Sunday, April 11, 2010

This Just Sold

This cute little step stool is based off of a historical design. It’s perfect for getting you (or a child) that extra height for high shelves around the house or garage.

This one was made of Recycled Douglas Fir and hand-dyed a vibrant red.  We have four more of Cherry and Yellow Caribbean Pine in the shop.  

Like most of our items, these stools are handmade by me in small quantities in our woodshop. This piece combines a sturdy interlocking construction with splayed legs for an amazing amount of strength and stability.

Speaking of AMAZING STRENGTH AND STABILITY! You are seeing that right, 4 of these little guys are holding up an SUV! (Thank you, to Frank’s AutoService for helping get the SUV on the step stools.)

So, I sold this on Etsy and it's such a small world that the woman who bought it was able to come over and pick it up as she was just about 10mins away from the shop!

Thursday, April 8, 2010

New Website for My Company

We've completely redone my business website.
New style, new colors, new pages, new links, new pictures!!!

Click on the title above or the link below to see it in FULL living color!!

I'm very happy with how it turned out, but we are looking for some feedback from everyone else. 

What do you think works or what doesn't work. 

Please feel free to be candid and let us know what you really think.

Sunday, April 4, 2010

Friday, April 2, 2010

Woodworker's Supply Sale

Great sale of 20-40% on Woodworker's Supply surplus Router Bit stock.

Click on the image for the full ad page!


Sunday, March 21, 2010

How to Balance your business with your craft

The truth of it all is, people who have talent with hands-on skills aren't usually the most technologically inclined. At least that is the case with me.

I can build just about anything out of wood; I know many different joinery techniques and when to use with for the best use; I know what wood to use for what result; but sit me in front of a computer and most kids can do better.

I've gotten better over the years, but it's just not a skill set that suits me.

The first time I started my shop I believed I could do it all. I was prepared to build custom furniture for people. I quickly figured out that being in business for myself meant I had to do it all. I had to make the bid, I had to buy the materials, I had to make the invoice, I had to collect the payment and I had to pay my bills. And that was just basics when jobs came in. I also realized I'd have to advertise and do my own sales. Eventually it was just too many hats for me to wear. When those doors closed, I promised myself I wouldn't do it the same when it came time to reopen.

I met my partner about 9 years ago. We were friends and, as we got to know each other better, I realized she had the skills to wear the other hats I needed. So, a few years later, I asked her to be the "Office" to my "Shop".

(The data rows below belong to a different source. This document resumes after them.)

(** * Decimal128: a shallow embedding of arrow/util/decimal.cc

    The 128-bit signed decimal mantissa of Apache Arrow, as the two halves
    the C++ class stores: [high_bits] (int64_t) and [low_bits] (uint64_t).
    Machine integers are modelled as [Z] with the wrap-around written out.
    Signed 64-bit arithmetic wraps (two's complement), as the class relies
    on throughout.  A shift of a 32-bit limb by 32 or more has no defined
    result in C++; the functions that can perform one return [option]. *)

From Stdlib Require Import ZArith List Lia Bool String Ascii.
From coqutil Require Import Byte Word.LittleEndianList.
Import ListNotations.
Local Open Scope Z_scope.

(** ** Machine integers *)

Definition wrap_u32 (z : Z) : Z := z mod 2 ^ 32.
Definition wrap_u64 (z : Z) : Z := z mod 2 ^ 64.
Definition wrap_s64 (z : Z) : Z := (z + 2 ^ 63) mod 2 ^ 64 - 2 ^ 63.
Definition wrap_s32 (z : Z) : Z := (z + 2 ^ 31) mod 2 ^ 32 - 2 ^ 31.
Definition wrap_s128 (z : Z) : Z := (z + 2 ^ 127) mod 2 ^ 128 - 2 ^ 127.

Definition kIntMask : Z := 0xFFFFFFFF.
Definition kCarryBit : Z := Z.shiftl 1 32.
Definition uint32_max : Z := 0xFFFFFFFF.

(** ** The value type *)

Record Decimal128 : Set := mkDecimal128 { high_bits : Z; low_bits : Z }.

(** [Decimal128(int64_t high, uint64_t low)] *)
Definition Decimal128_of_halves (high low : Z) : Decimal128 :=
  mkDecimal128 (wrap_s64 high) (wrap_u64 low).

(** [Decimal128(int64_t value)]: sign-extends into the high half. *)
Definition Decimal128_of_int64 (value : Z) : Decimal128 :=
  mkDecimal128 (if 0 <=? value then 0 else -1) (wrap_u64 value).

(** The signed integer a value denotes. *)
Definition to_Z (d : Decimal128) : Z := high_bits d * 2 ^ 64 + low_bits d.

(** The value denoting an integer modulo 2^128. *)
Definition of_Z (z : Z) : Decimal128 :=
  mkDecimal128 (wrap_s128 z / 2 ^ 64) (wrap_s128 z mod 2 ^ 64).

(** Class invariant: each half is in the range of its C++ type. *)
Definition wf (d : Decimal128) : Prop :=
  - 2 ^ 63 <= high_bits d < 2 ^ 63 /\ 0 <= low_bits d < 2 ^ 64.

Definition Decimal128_eqb (l r : Decimal128) : bool :=
  (high_bits l =? high_bits r) && (low_bits l =? low_bits r).

(** [operator<] *)
Definition Decimal128_ltb (l r : Decimal128) : bool :=
  (high_bits l <? high_bits r)
  || ((high_bits l =? high_bits r) && (low_bits l <? low_bits r)).

(** ** Additive operations *)

Definition Negate (d : Decimal128) : Decimal128 :=
  let low := wrap_u64 (wrap_u64 (Z.lnot (low_bits d)) + 1) in
  let high := Z.lnot (high_bits d) in
  mkDecimal128 (if low =? 0 then wrap_s64 (high + 1) else high) low.

Definition Abs (d : Decimal128) : Decimal128 :=
  if Decimal128_ltb d (Decimal128_of_int64 0) then Negate d else d.

(** [operator+=] *)
Definition add (l r : Decimal128) : Decimal128 :=
  let sum := wrap_u64 (low_bits l + low_bits r) in
  let high := wrap_s64 (high_bits l + high_bits r) in
  mkDecimal128 (if sum <? low_bits l then wrap_s64 (high + 1) else high) sum.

She can't build the furniture, but over time she's learning this industry. What she can do is all of the accounting, advertising (to include photographing the finished products), some drafting/ design for bids, and she's learning enough to start doing more sales and buying. But she's someone that is good with a computer and office skills and, in direct contrast to the original point, she's just not that hands-on inclined.

My recommendation to all considering making a go of this industry - or similar industries - stick to your strengths and find someone to fill in where you are lacking!

Wednesday, March 10, 2010

Mission Dresser featured

I've been featured again.
Check out this wonderful blog:

You have to scroll down a little on the right side, but you'll see the Mission dresser along the edge and a link back to it on Etsy!

Thanks again that wonderful blogger for featuring my work.

Tuesday, March 9, 2010

Mesquite ACEO cards SOLD and why I won't make more

So this is the set of 25 Mesquite ACEO cards.
These along with two sets of 5 cards have sold.
I've got a few more listed here and about 12 more that will be listed soon. And those will be the last of it.
Now they are obviously popular enough, they aren't even hard to make and I'm mostly using leftover materials from other jobs, so the expense can't be the problem.

Unless you count the damage they cost.
To explain, mesquite is problematic to work. On the table saw the smell is overwhelming. And it eats up a blade in no time. My clothes end up stinking and stained from the dust mesquite creates.
But the worst part was the fire. That's right, working a bit of mesquite nearly set fire to the shop.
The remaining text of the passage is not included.